I'm in a bit of a bind with an old application that relies on Active Directory (AD). The current host can't support it any longer due to high costs, and we primarily work with an Entra-only setup without any existing AD. Currently, about 20 users log in through a separate domain provided by the host to access this app, and we work remotely. We've already created a 2025 RDS server linked to Entra Domain Services, but the app can't seem to find the users—probably due to some hard-coded settings. We did some tests with a Domain Controller on a test server, and it worked fine there.
I've come across information mainly focused on transitioning from on-premises AD to Entra, but now I need to reverse that process if possible. The newer cloud sync features seem to sync cloud groups to AD but not the users.

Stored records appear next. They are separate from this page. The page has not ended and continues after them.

(** C2: for the one-byte code STOP the instruction vector has four
    entries, BEGINBLOCK, STOP, BEGINBLOCK, STOP: more than [code_size + 1],
    the capacity that [analyze] reserves as [max_instrs_size], and more than
    [code_size + 2]. *)
Theorem stop_code_exceeds_max_instrs_size (rev : R) :
  let op_tbl := get_op_table rev in
  let code := [OP_STOP] in
  let instrs := code_analysis.instrs (analyze get_op_table rev code) in
  map instruction.fn instrs
  = [op_table_entry.fn (op_tbl OPX_BEGINBLOCK);
     op_table_entry.fn (op_tbl OP_STOP);
     op_table_entry.fn (op_tbl OPX_BEGINBLOCK);
     op_table_entry.fn (op_tbl OP_STOP)]
  /\ length instrs = 4%nat
  /\ (length code + 2 < length instrs)%nat.
Proof. cbv zeta. split; [reflexivity |]. split; [reflexivity |]. simpl. lia. Qed.

(** The bound that does hold: two entries for every byte of code, and two
    more. It is reached by a code made of terminators only. *)
Lemma analyze_instrs_size (rev : R) (code : list byte) :
  (length (code_analysis.instrs (analyze get_op_table rev code))
   <= 2 * length code + 2)%nat.
Proof. apply analyze_with_length. Qed.

Lemma terminators_instrs_size (rev : R) (n : nat) :
  length (code_analysis.instrs (analyze get_op_table rev (replicate n OP_STOP)))
  = (2 * n + 2)%nat.
Proof.
  unfold analyze. rewrite analyze_with_reference. unfold reference_analysis.
  cbn [code_analysis.instrs]. rewrite length_app. cbn [length].
  assert (H : forall pos,
    length (flat_map (block_instrs (get_op_table rev))
              (basic_blocks (decode_from 0 pos (replicate n OP_STOP))))
    = (2 * n + 1)%nat).
  { induction n as [| n IH]; intros pos; [reflexivity |].
    cbn [replicate]. rewrite decode_from_cons.
    change (immediate_size OP_STOP) with 0%nat. rewrite take_0, drop_0.
    cbn [basic_blocks op_code]. change (is_terminator OP_STOP) with true.
    cbn [orb flat_map]. rewrite length_app, IH. simpl. lia. }
  unfold decode. rewrite H. lia.
Qed.
End Claims_size.

(** ** The driver [execute] *)

Section Claims_execute.
Context {F R : Type} (call : @handler_semantics F)
  (get_op_table : R -> op_table F).

(** C3: the analysis of the one-byte code STOP is BEGINBLOCK, STOP,
    BEGINBLOCK, STOP; both blocks have gas cost 0, stack requirement 0 and
    stack growth 0; the run with 100 gas ends with SUCCESS and 100 gas left.
    The STOP entry of the table costs nothing and leaves the stack alone, and
    the BEGINBLOCK and STOP handlers behave as the specification says. *)
Theorem stop_code_analysis_and_run (rev : R) :
  let op_tbl := get_op_table rev in
  let stop := instruction.make (op_table_entry.fn (op_tbl OP_STOP)) in
  op_table_entry.gas_cost (op_tbl OP_STOP) = 0 ->
  op_table_entry.stack_req (op_tbl OP_STOP) = 0 ->
  op_table_entry.stack_change (op_tbl OP_STOP) = 0 ->
  (forall a i state,
     call (op_table_entry.fn (op_tbl OPX_BEGINBLOCK)) a i state
     = opx_beginblock a i state) ->
  (forall a i state,
     call (op_table_entry.fn (op_tbl OP_STOP)) a i state = op_stop a i state) ->
  code_analysis.instrs (analyze get_op_table rev [OP_STOP])
  = [beginblock op_tbl (block_info.mk 0 0 0); stop;
     beginblock op_tbl (block_info.mk 0 0 0); stop]
  /\ exists result : evmc_result.t,
       execute call get_op_table 2 rev (evmc_message.mk 100) [OP_STOP]
       = Some result
       /\ evmc_result.status_code result = EVMC_SUCCESS
       /\ evmc_result.gas_left result = 100.
Proof.
  intros op_tbl stop Hgas Hreq Hchange Hbegin Hstop.
  assert (Hinstrs :
    code_analysis.instrs (analyze get_op_table rev [OP_STOP])
    = [beginblock op_tbl (block_info.mk 0 0 0); stop;
       beginblock op_tbl (block_info.mk 0 0 0); stop]).
  { unfold analyze. fold op_tbl. rewrite analyze_with_reference.
    unfold reference_analysis. cbn [code_analysis.instrs].
    change (basic_blocks (decode [OP_STOP])) with [[mk_op 0 OP_STOP []]; []].
    cbn [flat_map block_instrs block_body summary_from fold_left app
         is_jumpdest op_code].
    unfold account, block_analysis.close, instr_of.
    cbn [block_analysis.make block_analysis.gas_cost block_analysis.stack_req
         block_analysis.stack_max_growth block_analysis.stack_change op_code].
    rewrite Hgas, Hreq, Hchange. reflexivity. }
  split; [exact Hinstrs |].
  unfold execute, execute_state.
  set (a := analyze get_op_table rev [OP_STOP]) in *.
  cbn [dispatch]. rewrite Hinstrs. cbn [lookup list_lookup].
  unfold beginblock at 1. cbn [instruction.fn]. rewrite Hbegin.
  unfold opx_beginblock. rewrite Hinstrs. cbn [lookup list_lookup].
  simpl. unfold stop. cbn [instruction.make instruction.fn].
  rewrite Hstop. simpl. eexists. split; [reflexivity |]. split; reflexivity.
Qed.

(** C9: when [execute] returns, the [gas_left] of the result is the
    remaining gas of the final state if the final status is SUCCESS or
    REVERT, and 0 for every other final status. Whenever the final state
    has gas left, the result therefore carries the state's remaining gas
    exactly when the status is SUCCESS or REVERT. *)
Theorem execute_gas_left (fuel : nat) (rev : R) (msg : evmc_message.t)
    (code : list byte) (result : evmc_result.t) :
  execute call get_op_table fuel rev msg code = Some result ->
  exists state : execution_state.t,
    execute_state call get_op_table fuel rev msg code = Some state
    /\ evmc_result.status_code result = execution_state.status state
    /\ (execution_state.status state = EVMC_SUCCESS
        \/ execution_state.status state = EVMC_REVERT ->
        evmc_result.gas_left result = execution_state.gas_left state)
    /\ (execution_state.status state <> EVMC_SUCCESS ->
        execution_state.status state <> EVMC_REVERT ->
        evmc_result.gas_left result = 0)
    /\ (execution_state.gas_left state <> 0 ->
        (evmc_result.gas_left result = execution_state.gas_left state
         <-> execution_state.status state = EVMC_SUCCESS
             \/ execution_state.status state = EVMC_REVERT)).
Proof.
  unfold execute. intros Hres.
  destruct (execute_state call get_op_table fuel rev msg code) as [state |];
    [| discriminate Hres].
  injection Hres as <-. exists state. split; [reflexivity |].
  unfold make_result. cbn [evmc_result.status_code evmc_result.gas_left].
  split; [reflexivity |]. split; [| split].
  - intros [-> | ->]; reflexivity.
  - intros Hs Hr. destruct (execution_state.status state); done.
  - intros Hgas. split.
    + intros Heq.
      destruct (execution_state.status state);
        first [by left | by right | by (exfalso; apply Hgas)].
    + intros [-> | ->]; reflexivity.
Qed.
End Claims_execute.

Lemma stop_code_analysis_and_run_witness :
  let op_tbl := example_op_table EVMC_ISTANBUL in
  let stop := instruction.make (op_table_entry.fn (op_tbl OP_STOP)) in
  code_analysis.instrs (analyze example_op_table EVMC_ISTANBUL [OP_STOP])
  = [beginblock op_tbl (block_info.mk 0 0 0); stop;
     beginblock op_tbl (block_info.mk 0 0 0); stop]
  /\ exists result : evmc_result.t,
       execute example_call example_op_table 2 EVMC_ISTANBUL
         (evmc_message.mk 100) [OP_STOP]
       = Some result
       /\ evmc_result.status_code result = EVMC_SUCCESS
       /\ evmc_result.gas_left result = 100.
Proof.
  apply (stop_code_analysis_and_run example_call example_op_table
           EVMC_ISTANBUL); reflexivity.
Defined.

(** The code STOP does not have three instructions. *)
Lemma stop_code_not_three_entries :
  ~ (length (code_analysis.instrs
               (analyze example_op_table EVMC_ISTANBUL [OP_STOP])) = 3%nat).
Proof. vm_compute. discriminate. Qed.

Lemma execute_gas_left_witness :
  let result :=
    evmc_result.mk EVMC_SUCCESS 100 [] 0 in
  execute example_call example_op_table 2 EVMC_ISTANBUL
    (evmc_message.mk 100) [OP_STOP] = Some result
  /\ exists state : execution_state.t,
       execute_state example_call example_op_table 2 EVMC_ISTANBUL
         (evmc_message.mk 100) [OP_STOP] = Some state
       /\ evmc_result.status_code result = execution_state.status state
       /\ (execution_state.status state = EVMC_SUCCESS
           \/ execution_state.status state = EVMC_REVERT ->
           evmc_result.gas_left result = execution_state.gas_left state)
       /\ (execution_state.status state <> EVMC_SUCCESS ->
           execution_state.status state <> EVMC_REVERT ->
           evmc_result.gas_left result = 0)
       /\ (execution_state.gas_left state <> 0 ->
           (evmc_result.gas_left result = execution_state.gas_left state
            <-> execution_state.status state = EVMC_SUCCESS
                \/ execution_state.status state = EVMC_REVERT)).
Proof.
  split; [reflexivity |].
  apply (execute_gas_left example_call example_op_table 2 EVMC_ISTANBUL
           (evmc_message.mk 100) [OP_STOP]).
  reflexivity.
Defined.

(** One undefined opcode run with 50 gas: the state ends with an error
    status, and the result has no gas left. *)
Example scenario_undefined_opcode :
  exists state : execution_state.t,
    execute_state example_call example_op_table 2 EVMC_ISTANBUL
      (evmc_message.mk 50) [x0c] = Some state
    /\ execution_state.status state <> EVMC_SUCCESS
    /\ execution_state.status state <> EVMC_REVERT
    /\ evmc_result.status_code (make_result state)
       = execution_state.status state
    /\ evmc_result.gas_left (make_result state) = 0.
Proof.
  eexists. split; [reflexivity |]. cbn. repeat split; discriminate.
Qed.

(** ** The scenarios of the specification, run on the instance *)

(** PUSH1 5, PUSH1 3, ADD: one block of gas cost 9 that needs no stack and
    grows it by 2; the small push values are 5 and 3. *)
Example scenario_push_add :
  code_analysis.instrs
    (analyze example_op_table EVMC_ISTANBUL [x60; x05; x60; x03; x01])
  = [beginblock (example_op_table EVMC_ISTANBUL) (block_info.mk 9 0 2);
     instruction.mk (fn_opcode x60) (arg_small_push_value 5);
     instruction.mk (fn_opcode x60) (arg_small_push_value 3);
     instruction.mk (fn_opcode x01) arg_default;
     instruction.mk (fn_opcode x00) arg_default].
Proof. reflexivity. Qed.

(** JUMPDEST, STOP: the JUMPDEST is the first opcode, so its target is the
    BEGINBLOCK at index 0. *)
Example scenario_jumpdest_stop :
  let a := analyze example_op_table EVMC_ISTANBUL [x5b; x00] in
  code_analysis.jumpdest_offsets a = [0]
  /\ code_analysis.jumpdest_targets a = [0].
Proof. split; reflexivity. Qed.

(** PUSH1 3, JUMP, JUMPDEST, STOP: the JUMPDEST at offset 3 is found, with
    the BEGINBLOCK at index 3 as its target; offset 0 is no destination. *)
Example scenario_jump :
  let a := analyze example_op_table EVMC_ISTANBUL [x60; x03; x56; x5b; x00] in
  map instruction.fn (code_analysis.instrs a)
  = [fn_opcode x5b; fn_opcode x60; fn_opcode x56; fn_opcode x5b;
     fn_opcode x00; fn_opcode x5b; fn_opcode x00]
  /\ find_jumpdest a 3 = 3
  /\ find_jumpdest a 0 = -1.
Proof. repeat split; reflexivity. Qed.

(** PUSH32 followed by ten bytes only: the analysis keeps the offset of the
    first immediate byte and stops at the end of the code. *)
Example scenario_truncated_push32 :
  code_analysis.instrs
    (analyze example_op_table EVMC_ISTANBUL
       [x7f; x01; x02; x03; x04; x05; x06; x07; x08; x09; x0a])
  = [beginblock (example_op_table EVMC_ISTANBUL) (block_info.mk 3 0 1);
     instruction.mk (fn_opcode x7f) (arg_push_value 1);
     instruction.mk (fn_opcode x00) arg_default].
Proof. reflexivity. Qed.

(** The empty code: a lone BEGINBLOCK and the final STOP, no jump
    destination. *)
Example scenario_empty_code :
  analyze example_op_table EVMC_ISTANBUL []
  = code_analysis.mk
      [beginblock (example_op_table EVMC_ISTANBUL) (block_info.mk 0 0 0);
       instruction.mk (fn_opcode x00) arg_default]
      0 [] [].
Proof. reflexivity. Qed.


(** * Further properties of the code *)

(** ** Block headers fit their fields *)

Lemma to_int_range (w x : Z) :
  0 < w -> - 2 ^ (w - 1) <= to_int w x < 2 ^ (w - 1).
Proof.
  intros Hw. unfold to_int.
  assert (H2 : 2 ^ w = 2 * 2 ^ (w - 1)).
  { rewrite <- Z.pow_succ_r by lia. f_equal. lia. }
  assert (0 < 2 ^ (w - 1)) by (apply Z.pow_pos_nonneg; lia).
  pose proof (Z.mod_pos_bound (x + 2 ^ (w - 1)) (2 ^ w) ltac:(lia)). lia.
Qed.

Lemma clamp_uint32_range (x : Z) : 0 <= clamp_uint32 x <= uint32_max.
Proof.
  unfold clamp_uint32, clamp, to_uint, uint32_max.
  destruct (x <=? 4294967295); [| lia].
  pose proof (Z.mod_pos_bound x (2 ^ 32) ltac:(lia)).
  change (2 ^ 32) with 4294967296 in *. lia.
Qed.

Lemma clamp_int16_nonneg (x : Z) :
  0 <= x -> clamp_int16 x = Z.min x int16_max.
Proof.
  intros Hx. unfold clamp_int16, clamp, int16_max.
  destruct (x <=? 32767) eqn:Hle.
  - apply Z.leb_le in Hle. rewrite to_int_small; [lia | lia |].
    change (2 ^ (16 - 1)) with 32768. lia.
  - apply Z.leb_gt in Hle. lia.
Qed.

Section Ranges.
Context {F : Type} (op_tbl : op_table F).

Lemma account_stack_nonneg (e : op_table_entry.t F) (block : block_analysis.t) :
  0 <= block_analysis.stack_req block ->
  0 <= block_analysis.stack_max_growth block ->
  0 <= block_analysis.stack_req (account e block)
  /\ 0 <= block_analysis.stack_max_growth (account e block).
Proof. unfold account. cbn. lia. Qed.

Lemma summary_stack_nonneg (ops : list op) :
  forall block : block_analysis.t,
    0 <= block_analysis.stack_req block ->
    0 <= block_analysis.stack_max_growth block ->
    0 <= block_analysis.stack_req (summary_from op_tbl block ops)
    /\ 0 <= block_analysis.stack_max_growth (summary_from op_tbl block ops).
Proof.
  induction ops as [| o ops IH]; intros block Hreq Hgrowth; [done |].
  rewrite summary_from_cons.
  destruct (account_stack_nonneg (op_tbl (op_code o)) block Hreq Hgrowth).
  by apply IH.
Qed.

So I'm considering two options:
1. Build the necessary domain controllers and RDS servers in Azure as a separate, disconnected domain to keep things running smoothly without complicating our Entra setup.
2. Dive into figuring out Entra syncing, but that feels riskier since our team lacks traditional AD experience.
I'm leaning towards option 1. Thoughts?
1 Answer
From what I understand, you can't actually sync user objects back to AD, only groups. It sounds like going with option #1 is the safest bet. Plus, it might be a good idea to push for a more modern replacement for that old app if possible. Just a thought!
You could use Graph and PowerShell to create accounts on-prem, but that might not be true syncing. We had a similar setup with a consultant, but it worked because we were already hybrid. Just a heads up!